Friday, July 6, 2012

Week 7, almost over


It's more than a month into summer, and so far I continue to fail at making progress.  I'm not exercising nearly as much (fewer dance classes and I've abandoned the Kinnect), and every two or three weeks I have another "special," food-related event, like a vacation or anniversary party or the 4th of July, and it takes me a week or two to undo the damage, and then another one comes up.  If I were better overall, more exercise, more rigorous diet, maybe I'd still be making progress.  Or if I decided that the "special" events weren't special enough, and not worth the fight afterwards.  But as it is, I am stalled.  And this is almost exactly the same place I stalled at last time, and it frustrates me.  Last time, I stopped because the stress of job hunting and the impending doom of losing my roof and my income at the same time and then the fun of working three part-time jobs to scrape by.  This time, I don't have those excuses.  I just have but I don't want to miss the grilling!

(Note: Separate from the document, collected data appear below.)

(** ** The book's invariant *)

Section book.
Context `{UnicodeCase} `{!UnicodeCaseLaws _} `{Aead} `{!AeadLaws _} `{Blake3} `{!Blake3Laws _} `{Base32} `{!Base32Laws _}.
Context `{Sha256} `{SignatureLib} `{Spake2} `{ServerNames} `{SocketText} `{!SocketTextLaws _} `{Json} `{!JsonLaws _}.
Context `{Generation}.

Definition endpoint_text (t : str) : Prop := exists e, endpoint_stored e /\ t = endpoint_to_string e.

Definition peer_ok (p : LivePeer) : Prop :=
  (exists x, ticket_wf x /\ peer_text p = Ticket.to_text x) /\
  (forall t, rendezvous_text p = Some t -> exists s, zlen s = 32 /\ t = encode_secret s) /\
  Forall endpoint_text (reached_at p).

(** One entry per nickname and per endpoint name, and every entry can be used. *)
Definition book_ok (s : LiveState) : Prop :=
  NoDup (map nickname (peers s)) /\ Forall peer_ok (peers s) /\
  Forall endpoint_text (my_endpoints s) /\
  NoDup (map ep_name (rendezvous_list s)) /\ Forall (fun e => is_ok (ep_build e) = true) (rendezvous_list s).

Lemma default_book_ok : book_ok default_state.
Proof. split_and!; constructor. Qed.

Lemma endpoint_texts l : Forall endpoint_stored l -> Forall endpoint_text (map endpoint_to_string l).
Proof. intros Hl. apply Forall_map. eapply Forall_impl; [|exact Hl]. intros e He. by exists e. Qed.

Lemma parse_endpoint_texts l : Forall endpoint_text l -> exists es, parse_endpoints l = Ok es /\ Forall endpoint_stored es /\ length es = length l.
Proof.
  induction 1 as [|t l (e & He & ->) _ (es & IH & Hes & Hlen)]; [by exists []|].
  exists (e :: es). cbn [parse_endpoints]. rewrite parse_endpoint_display by done. cbn [obind]. rewrite IH. cbn.
  split_and!; [done|by constructor|by rewrite Hlen].
Qed.

Lemma from_text_stored x : ticket_wf x -> Ticket.from_text (Ticket.to_text x) = Ok x.
Proof.
  intros Hx. rewrite <- (app_nil_r (Ticket.to_text x)). apply (from_text_any x []); [done|constructor|constructor| |].
  - apply plain_ascii, to_text_facts.
  - apply ascii_lower_id, to_text_facts.
Qed.

(** An entry of the book can be used to reach its peer. *)
Lemma peer_ok_state p x s :
  ticket_wf x -> peer_text p = Ticket.to_text x -> zlen s = 32 -> rendezvous_text p = Some (encode_secret s) ->
  Forall endpoint_text (reached_at p) ->
  exists known, parse_endpoints (reached_at p) = Ok known /\
    peer_state p = Ok {| p_identity := identity x; p_rendezvous := s;
                         last_known := if bool_decide (known = []) then hints x else known;
                         newest_seen := seen p |}.
Proof.
  intros Hx Ht Hs Hr Hk. destruct (parse_endpoint_texts _ Hk) as (known & Hp & _). exists known. split; [done|].
  unfold peer_state. rewrite Ht, from_text_stored by done. cbn [lib map_err obind]. rewrite Hr. cbn [ok_or obind].
  rewrite Hp. cbn [obind]. by rewrite decode_encode_secret.
Qed.

Lemma peer_ok_usable p :
  peer_ok p -> (exists ps, peer_state p = Ok ps) \/ rendezvous_text p = None.
Proof.
  intros ((x & Hx & Ht) & Hr & Hk). destruct (rendezvous_text p) as [t|] eqn:Hrt; [left|by right].
  destruct (Hr t eq_refl) as (s & Hs & ->). destruct (peer_ok_state p x s) as (known & _ & Hp); [done..|]. by eexists.
Qed.
(** *** Preserved by every update *)

Definition with_peers (l : list LivePeer) (s : LiveState) : LiveState :=
  {| my_endpoints := my_endpoints s; peers := l; rendezvous_list := rendezvous_list s |}.

Lemma book_ok_append s nick p :
  book_ok s -> find_peer nick s = None -> nickname p = nick -> peer_ok p -> book_ok (with_peers (peers s ++ [p]) s).
Proof.
  intros (Hn & Hp & Hrest) Hf Hnick Hok. split; [|split; [|exact Hrest]]; cbn [with_peers peers].
  - rewrite map_app. cbn [map]. apply list.NoDup_app. split_and!; [done| |apply list.NoDup_singleton].
    intros x Hx Hx'. rewrite elem_of_cons, elem_of_nil in Hx'. destruct Hx' as [->|[]]. rewrite Hnick in Hx. by apply find_peer_None in Hf.
  - apply Forall_app. by split; [|constructor].
Qed.

Lemma book_ok_update s nick f :
  book_ok s -> (forall p, nickname (f p) = nickname p) -> (forall p, peer_ok p -> peer_ok (f p)) ->
  book_ok (with_peers (update_first (named nick) f (peers s)) s).
Proof.
  intros (Hn & Hp & Hrest) Hname Hf. split; [|split; [|exact Hrest]]; cbn [with_peers peers].
  - unfold named. by rewrite update_keys by (by intros ? <-).
  - apply update_first_Forall; [done|]. intros p Hpok _. by apply Hf.
Qed.

Lemma peer_ok_new nick x s : ticket_wf x -> zlen s = 32 -> peer_ok (LivePeer_new nick x s).
Proof. intros Hx Hs. split_and!; [by exists x| |constructor]. intros t [= <-]. by exists s. Qed.

Lemma peer_ok_repaired x s p : ticket_wf x -> zlen s = 32 -> peer_ok p -> peer_ok (repaired x s p).
Proof. intros Hx Hs (_ & _ & Hr). split_and!; [by exists x| |done]. intros t [= <-]. by exists s. Qed.

(** Pairing again with a peer that was reached before does not use the addresses of
    its new ticket: the ones it was last reached at, however stale, still come first. *)
Lemma repaired_keeps_addresses x s p :
  ticket_wf x -> zlen s = 32 -> peer_ok p -> reached_at p <> [] ->
  exists known, parse_endpoints (reached_at p) = Ok known /\
    exists ps, peer_state (repaired x s p) = Ok ps /\ p_identity ps = identity x /\ last_known ps = known.
Proof.
  intros Hx Hs (_ & _ & Hr) Hne.
  destruct (peer_ok_state (repaired x s p) x s) as (known & Hk & Hps); [done..|]. exists known. split; [done|].
  eexists. split; [exact Hps|]. split; [done|]. cbn. rewrite bool_decide_eq_false_2; [done|]. intros ->.
  destruct (parse_endpoint_texts _ Hr) as (es & Hes & _ & Hlen). cbn in Hk. rewrite Hk in Hes. injection Hes as <-.
  by destruct (reached_at p).
Qed.

Lemma peer_ok_learned ps p : Forall endpoint_stored (last_known ps) -> peer_ok p -> peer_ok (learned_by ps p).
Proof. intros Hl (Hx & Hr & _). split_and!; [done|done|]. by apply endpoint_texts. Qed.

Lemma filter_names name l :
  NoDup (map ep_name l) -> NoDup (map ep_name (filter (fun e => ep_name e <> name) l)).
Proof.
  induction l as [|e l IH]; [done|]. cbn [map]. intros [Hn Hl]%list.NoDup_cons.
  rewrite filter_cons. case_decide; [|by apply IH]. cbn [map]. apply list.NoDup_cons. split; [|by apply IH].
  intros (x & Hx & Hin)%list_elem_of_fmap. apply list_elem_of_filter in Hin as [_ Hin]. apply Hn.
  rewrite Hx. by apply list_elem_of_fmap_2.
Qed.

Lemma existsb_name name l :
  existsb (is_key ep_name name) l = false -> name ∉ map ep_name l.
Proof.
  induction l as [|e l IH]; cbn; [by intros _ ?%elem_of_nil|]. intros [He Hl]%orb_false_iff. unfold is_key in He.
  apply bool_decide_eq_false in He. rewrite elem_of_cons. intros [->|Hin]; [done|by apply IH].
Qed.

Lemma book_ok_rendezvous s l :
  book_ok s -> NoDup (map ep_name l) -> Forall (fun e => is_ok (ep_build e) = true) l ->
  book_ok {| my_endpoints := my_endpoints s; peers := peers s; rendezvous_list := l |}.
Proof. intros (? & ? & ? & _ & _) Hn Hb. by split_and!. Qed.

(** ** Commands *)

Inductive op :=
| SetEndpoints (addresses : list str)
| PairComplete (channel : PairedChannel) (sealed nick : str)
| Remember (nick : str) (s : PeerState)
| RendezvousAdd (link : str) (name via : option str)
| RendezvousRemove (name : str).

Definition run_op (o : op) : D unit :=
  match o with
  | SetEndpoints l => set_endpoints l
  | PairComplete ch sealed nick => let! _ := pair_complete ch sealed nick in mret tt
  | Remember nick s => remember nick s
  | RendezvousAdd link name via => rendezvous_add link name via
  | RendezvousRemove name => rendezvous_remove name
  end.

(** What the commands are given: the channel of a pairing, and a peer whose
    addresses came from a ticket or a record. *)
Definition op_ok (o : op) : Prop :=
  match o with
  | PairComplete ch _ _ => zlen (rendezvous ch) = 32
  | Remember _ s => Forall endpoint_stored (last_known s)
  | _ => True
  end.

(** *** What the commands mean, on the book alone *)

Definition with_endpoints (l : list str) (s : LiveState) : LiveState :=
  {| my_endpoints := l; peers := peers s; rendezvous_list := rendezvous_list s |}.
Definition with_rendezvous (l : list RendezvousEndpoint) (s : LiveState) : LiveState :=
  {| my_endpoints := my_endpoints s; peers := peers s; rendezvous_list := l |}.

(** A peer's new ticket and secret: a new entry, or an update of the same identity's. *)
Definition book_pair (nick : str) (x : Ticket.t) (secret : bytes) (s : LiveState) : outcome error LiveState :=
  match find_peer nick s with
  | None => Ok (with_peers (peers s ++ [LivePeer_new nick x secret]) s)
  | Some p =>
      let? old := lib (Ticket.from_text (peer_text p)) in
      if decide (ticket_id old = ticket_id x)
      then Ok (with_peers (update_first (named nick) (repaired x secret) (peers s)) s)
      else Err (app "SECURITY ALERT: already paired with a DIFFERENT identity")
  end.

(** The entry named [ep_name cfg], or the end of the list. *)
Definition book_rendezvous (cfg : RendezvousEndpoint) (l : list RendezvousEndpoint) : list RendezvousEndpoint :=
  let same := is_key ep_name (ep_name cfg) in
  if existsb same l then update_first same (fun _ => cfg) l else l ++ [cfg].

(** The book after a command of the device of [me], or the reason it is refused. *)
Definition book_after (me : BundleId) (o : op) (s : LiveState) : outcome error LiveState :=
  match o with
  | SetEndpoints l => let? es := parse_endpoints l in Ok (with_endpoints (map endpoint_to_string es) s)
  | PairComplete ch sealed nick =>
      let? x := lib (open_ticket ch sealed) in
      if decide (ticket_id x = me) then Err (app "That ticket is your own identity")
      else book_pair nick x (rendezvous_secret ch) s
  | Remember nick ps => Ok (with_peers (update_first (named nick) (learned_by ps) (peers s)) s)
  | RendezvousAdd link name via =>
      let? parsed := lib (Link.from_text link) in
      let? name := match name with Some n => Ok n | None => lib (Link.label parsed) end in
      let cfg := {| ep_name := name; ep_link := Link.to_text parsed; ep_via_socks := via |} in
      let? _ := ep_build cfg in Ok (with_rendezvous (book_rendezvous cfg (rendezvous_list s)) s)
  | RendezvousRemove name =>
      let l := filter (fun e => ep_name e <> name) (rendezvous_list s) in
      if bool_decide (length l = length (rendezvous_list s))
      then Err (app "No rendezvous endpoint of that name") else Ok (with_rendezvous l s)
  end.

And I got the kind of message on OK Cupid that made me swear at the screen, because it sounded just like something I would have written, except for the details that didn't actually describe me or my life, and he lives 230 miles away in Missouri.  And I wrote him back, and he's written back, promptly, but in four messages so far, he hasn't once responded to anything I've said that wasn't a direct question.  He doesn't ask me any questions, he doesn't respond to anything I say that isn't a direct question.  I will chat about what he says, maybe allude to something in my life (dental surgery, yarn, etc.), but he doesn't pick any of that up, he just answers my questions. 

I know that I like to talk about myself, more than I ought, but all I'm asking for here is a little give and take.  He wrote to me, and I'm assuming that's because there was some interest in what I have to say, since I don't think it was my amazing rack. 

I worry that I'm being too picky, that it's not fair to judge him for failing to meet some secret set of criteria.  It wasn't too long ago that I stopped writing someone else back for the same reasons: he answered my questions but didn't give me much to go on and it was getting hard to write back and I just didn't want to work that hard.  This time, there's plenty to ask, and I can always volunteer other things, but what's the point if he doesn't show any interest?

The Cub says he has single (straight, male) friends, and I think that, now that he's married, he wants to help everyone else be as happy as he is, and part of me perks up at the idea, and part of me thinks, why bother.